### The task
Write out the entries below exactly. End with the line that contains "advanced between blocks.".

^^^^^^^^

(* ===== verification/MultiBuffer.v ===== *)
(** * The packet buffers

    Models [multi_net_io/include/multi_buffer.h] and
    [multi_net_io/src/multi_buffer.cc]: [DynamicBuffer], a list of 1024-byte
    blocks, and [FixedBuffer], a window over caller-supplied memory.  Sizes
    and offsets are C [int]s: an overflowing addition, a negative [memcpy]
    length and an access outside a block are [Crash]. *)

From S2P Require Import Prelude.

Definition BLOCK_SIZE : Z := 1024.

Definition int_in_range (z : Z) : bool := (- 2 ^ 31 <=? z) && (z <=? INT_MAX).
Definition int_add (a b : Z) : outcome Z :=
  if int_in_range (a + b) then Done (a + b) else Crash.

(** ** DynamicBuffer *)

Module DynamicBuffer.

Record t := mk { blocks_list : list (list byte); tail_offset_in_block : Z }.

Definition new : t := mk [] 0.

Definition capacity (b : t) : Z := i32 (u64 (zlen (blocks_list b) * BLOCK_SIZE)).

Definition size (b : t) : Z :=
  let count := zlen (blocks_list b) in
  let count := if 0 <? count then count - 1 else count in
  count * BLOCK_SIZE + tail_offset_in_block b.

Definition clear (b : t) : t :=
  mk ((fun _ => replicate (Z.to_nat BLOCK_SIZE) x00) <$> blocks_list b) 0.

Definition destory (b : t) : t := mk [] 0.

Definition add_blocks (i : Z) (b : t) : t :=
  mk (blocks_list b ++ replicate (Z.to_nat i) (replicate (Z.to_nat BLOCK_SIZE) x00))
     (tail_offset_in_block b).

Definition check_space (offset sz : Z) (expand : bool) (b : t) : outcome (bool * t) :=
  e ← int_add offset sz;
  if capacity b <? e then
    if negb expand then Done (false, b)
    else
      let require := e - capacity b in
      let require := if Z.rem require BLOCK_SIZE =? 0
                     then Z.quot require BLOCK_SIZE
                     else Z.quot require BLOCK_SIZE + 1 in
      Done (true, add_blocks require b)
  else Done (true, b).

(** The [while (size != 0)] loop of [put] from [block_it] on.  [data] is not
    advanced between blocks.  Returns the blocks and the new tail, if set. *)
Fixpoint put_loop (data : list byte) (offset sz : Z) (append_byte : bool)
    (blks : list (list byte)) : outcome (list (list byte) * option Z) :=
  if sz =? 0 then Done (blks, None) else
  match blks with
  | [] => Crash
  | blk :: rest =>
      if BLOCK_SIZE - offset <? sz then
        chunk ← memread 0 (BLOCK_SIZE - offset) data;
        blk' ← memwrite offset chunk blk;
        '(rest', tl) ← put_loop data 0 (sz - (BLOCK_SIZE - offset)) append_byte rest;
        Done (blk' :: rest', tl)
      else
        chunk ← memread 0 sz data;
        blk' ← memwrite offset chunk blk;
        Done (blk' :: rest, if append_byte then Some (offset + sz) else None)
  end.

Definition put (data : list byte) (offset sz : Z) (b : t) : outcome (bool * t) :=
  '(_, b) ← check_space offset sz true b;
  e ← int_add offset sz;
  let append_byte := size b <? e in
  let index := Z.quot offset BLOCK_SIZE in
  let offset := Z.rem offset BLOCK_SIZE in
  _ ← assert_c ((0 <=? index) && (index <=? zlen (blocks_list b)));
  '(blks, tl) ← put_loop data offset sz append_byte (zdrop index (blocks_list b));
  Done (true, mk (ztake index (blocks_list b) ++ blks)
                 (default (tail_offset_in_block b) tl)).

(** The loop of [get]: the destination is advanced, so the result is the
    concatenation of the chunks. *)
Fixpoint get_loop (offset sz : Z) (blks : list (list byte)) : outcome (list byte) :=
  if sz =? 0 then Done [] else
  match blks with
  | [] => Crash
  | blk :: rest =>
      if BLOCK_SIZE - offset <? sz then
        chunk ← memread offset (BLOCK_SIZE - offset) blk;
        tl ← get_loop 0 (sz - (BLOCK_SIZE - offset)) rest;
        Done (chunk ++ tl)
      else memread offset sz blk
  end.

(** [None]: the call returns [false]; [Some bytes]: [true] and the copy. *)
Definition get (offset sz : Z) (b : t) : outcome (option (list byte)) :=
  '(ok, b) ← check_space offset sz false b;
  if negb ok then Done None else
  let index := Z.quot offset BLOCK_SIZE in
  let offset := Z.rem offset BLOCK_SIZE in
  _ ← assert_c ((0 <=? index) && (index <=? zlen (blocks_list b)));
  bytes ← get_loop offset sz (zdrop index (blocks_list b));
  Done (Some bytes).

Definition append (data : list byte) (data_size : Z) (b : t) : outcome (Z * t) :=
  let offset := size b in
  '(_, b) ← put data offset data_size b;
  Done (offset, b).

(** [None]: [NULL]; [Some (block, offset)]: the address inside a block. *)
Definition get_address (offset : Z) (b : t) : outcome (option (Z * Z)) :=
  if size b <? offset then Done None else
  let index := Z.quot offset BLOCK_SIZE in
  let offset := Z.rem offset BLOCK_SIZE in
  _ ← assert_c ((0 <=? index) && (index <? zlen (blocks_list b)));
  Done (Some (index, offset)).

(** Well-formed: every block has its full size, the tail lies in a block,
    and all offsets fit an [int]. *)
Record wf (b : t) : Prop := {
  wf_blocks : Forall (fun blk => zlen blk = BLOCK_SIZE) (blocks_list b);
  wf_tail : 0 <= tail_offset_in_block b <= BLOCK_SIZE;
  wf_int : zlen (blocks_list b) * BLOCK_SIZE <= INT_MAX
}.

(** The bytes of all blocks, one after the other: what offsets address. *)
Definition image (b : t) : list byte := concat (blocks_list b).

End DynamicBuffer.

(** ** FixedBuffer *)

Module FixedBuffer.

(** [bytes] is the memory the caller handed to [setBuffer]. *)
Record t := mk { bytes : list byte; length : Z; tail_offset : Z }.

Definition clear (b : t) : outcome t :=
  m ← memwrite 0 (replicate (Z.to_nat (length b)) x00) (bytes b);
  Done (mk m (length b) (tail_offset b)).

Definition setBuffer (buffer : list byte) (len : Z) : outcome t :=
  clear (mk buffer len 0).

Definition put (data : list byte) (offset sz : Z) (b : t) : outcome (bool * t) :=
  e ← int_add offset sz;
  if length b <? e then Done (false, b) else
  let tl := if tail_offset b <? e then e else tail_offset b in
  chunk ← memread 0 sz data;
  m ← memwrite offset chunk (bytes b);
  Done (true, mk m (length b) tl).

(** The copy made by [get]; the C++ function then falls off its end without
    a [return], so its result value is not part of the model. *)
Definition get (offset sz : Z) (b : t) : outcome (list byte) :=
  memread offset sz (bytes b).

Definition append (data : list byte) (sz : Z) (b : t) : outcome (Z * t) :=
  let before_append := tail_offset b in
  '(_, b) ← put data (tail_offset b) sz b;
  Done (before_append, b).

Definition size (b : t) : Z := tail_offset b.
Definition capacity (b : t) : Z := length b.

Record wf (b : t) : Prop := {
  wf_len : zlen (bytes b) = length b;
  wf_tail : 0 <= tail_offset b <= length b;
  wf_int : length b <= INT_MAX
}.

End FixedBuffer.

(** ** Lemmas *)

Lemma int_add_ok a b : - 2 ^ 31 <= a + b <= INT_MAX -> int_add a b = Done (a + b).
Proof.
  intros. unfold int_add, int_in_range.
  rewrite !(proj2 (Z.leb_le _ _)) by lia. done.
Qed.

Section dynamic.
Import DynamicBuffer.

Lemma capacity_wf b : wf b -> capacity b = zlen (blocks_list b) * BLOCK_SIZE.
Proof.
  intros [_ _ Hi]. unfold capacity, BLOCK_SIZE, INT_MAX in *.
  pose proof (zlen_nonneg (blocks_list b)).
  rewrite u64_small by lia. apply i32_small. lia.
Qed.

(** The number of blocks [check_space] adds for [need] missing bytes. *)
Definition blocks_needed (need : Z) : Z := (need + BLOCK_SIZE - 1) / BLOCK_SIZE.

Lemma blocks_needed_code need :
  0 < need ->
  (if Z.rem need BLOCK_SIZE =? 0 then Z.quot need BLOCK_SIZE else Z.quot need BLOCK_SIZE + 1)
  = blocks_needed need.
Proof.
  intros. unfold blocks_needed, BLOCK_SIZE.
  rewrite Z.rem_mod_nonneg, Z.quot_div_nonneg by lia.
  case_test; zb; Z.div_mod_to_equations; lia.
Qed.

Lemma check_space_spec offset sz b :
  wf b -> 0 <= offset -> 0 <= sz -> offset + sz + BLOCK_SIZE <= INT_MAX ->
  exists b', check_space offset sz true b = Done (true, b') /\ wf b' /\
    offset + sz <= capacity b' /\
    tail_offset_in_block b' = tail_offset_in_block b /\
    blocks_list b' = blocks_list b ++
      replicate (Z.to_nat (blocks_needed (offset + sz - capacity b)))
                (replicate (Z.to_nat BLOCK_SIZE) x00) /\
    (capacity b' = Z.max (capacity b) (capacity b + BLOCK_SIZE * blocks_needed (offset + sz - capacity b))).
Proof.
  intros Hwf Ho Hs Hb. pose proof (capacity_wf b Hwf) as Hc.
  unfold check_space. rewrite int_add_ok by (unfold BLOCK_SIZE in *; lia). simpl.
  pose proof (zlen_nonneg (blocks_list b)).
  destruct (capacity b <? offset + sz) eqn:E; zb.
  - rewrite blocks_needed_code by lia. eexists. split; [done|].
    set (n := blocks_needed (offset + sz - capacity b)).
    assert (Hn : 0 < n /\ (n - 1) * BLOCK_SIZE < offset + sz - capacity b <= n * BLOCK_SIZE).
    { subst n. unfold blocks_needed, BLOCK_SIZE. Z.div_mod_to_equations. lia. }
    assert (Hwf' : wf (add_blocks n b)).
    { destruct Hwf as [H1 H2 H3]. constructor; simpl; [|done|].
      - apply Forall_app. split; [done|]. apply Forall_replicate. by vm_compute.
      - rewrite zlen_app, zlen_replicate. unfold BLOCK_SIZE in *. lia. }
    split; [done|]. pose proof (capacity_wf _ Hwf') as Hc'. rewrite Hc'. simpl.
    rewrite zlen_app, zlen_replicate. unfold BLOCK_SIZE in *.
    repeat split; try lia.
  - exists b. split; [done|]. split; [done|].
    assert (Hn : blocks_needed (offset + sz - capacity b) <= 0).
    { unfold blocks_needed, BLOCK_SIZE. Z.div_mod_to_equations. lia. }
    replace (Z.to_nat _) with O by lia. simpl. rewrite app_nil_r.
    repeat split; try lia. unfold BLOCK_SIZE. lia.
Qed.

(** One block of [put]/[get]: the write fits below the block's end. *)
Lemma put_loop_fits data offset sz ap blk rest :
  0 <= offset -> 0 < sz -> offset + sz <= BLOCK_SIZE -> zlen blk = BLOCK_SIZE -> sz <= zlen data ->
  exists blk', put_loop data offset sz ap (blk :: rest) =
      Done (blk' :: rest, if ap then Some (offset + sz) else None) /\
    memwrite offset (ztake sz data) blk = Done blk'.
Proof.
  intros Ho Hs Hf Hl Hd. simpl.
  rewrite (proj2 (Z.eqb_neq _ _)), (proj2 (Z.ltb_ge _ _)) by lia.
  rewrite memread_done by lia. simpl. unfold zsub. rewrite zdrop_nonpos by lia.
  assert (Hz : zlen (ztake sz data) = sz) by (rewrite zlen_ztake; lia).
  rewrite memwrite_done by lia. eauto.
Qed.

^^^^^^^^

### Result of the exercise
(* ===== verification/MultiBuffer.v ===== *)
(** * The packet buffers

    Models [multi_net_io/include/multi_buffer.h] and
    [multi_net_io/src/multi_buffer.cc]: [DynamicBuffer], a list of 1024-byte
    blocks, and [FixedBuffer], a window over caller-supplied memory.  Sizes
    and offsets are C [int]s: an overflowing addition, a negative [memcpy]
    length and an access outside a block are [Crash]. *)

From S2P Require Import Prelude.

Definition BLOCK_SIZE : Z := 1024.

Definition int_in_range (z : Z) : bool := (- 2 ^ 31 <=? z) && (z <=? INT_MAX).
Definition int_add (a b : Z) : outcome Z :=
  if int_in_range (a + b) then Done (a + b) else Crash.

(** ** DynamicBuffer *)

Module DynamicBuffer.

Record t := mk { blocks_list : list (list byte); tail_offset_in_block : Z }.

Definition new : t := mk [] 0.

Definition capacity (b : t) : Z := i32 (u64 (zlen (blocks_list b) * BLOCK_SIZE)).

Definition size (b : t) : Z :=
  let count := zlen (blocks_list b) in
  let count := if 0 <? count then count - 1 else count in
  count * BLOCK_SIZE + tail_offset_in_block b.

Definition clear (b : t) : t :=
  mk ((fun _ => replicate (Z.to_nat BLOCK_SIZE) x00) <$> blocks_list b) 0.

Definition destory (b : t) : t := mk [] 0.

Definition add_blocks (i : Z) (b : t) : t :=
  mk (blocks_list b ++ replicate (Z.to_nat i) (replicate (Z.to_nat BLOCK_SIZE) x00))
     (tail_offset_in_block b).

Definition check_space (offset sz : Z) (expand : bool) (b : t) : outcome (bool * t) :=
  e ← int_add offset sz;
  if capacity b <? e then
    if negb expand then Done (false, b)
    else
      let require := e - capacity b in
      let require := if Z.rem require BLOCK_SIZE =? 0
                     then Z.quot require BLOCK_SIZE
                     else Z.quot require BLOCK_SIZE + 1 in
      Done (true, add_blocks require b)
  else Done (true, b).

(** The [while (size != 0)] loop of [put] from [block_it] on.  [data] is not
    advanced between blocks.  Returns the blocks and the new tail, if set. *)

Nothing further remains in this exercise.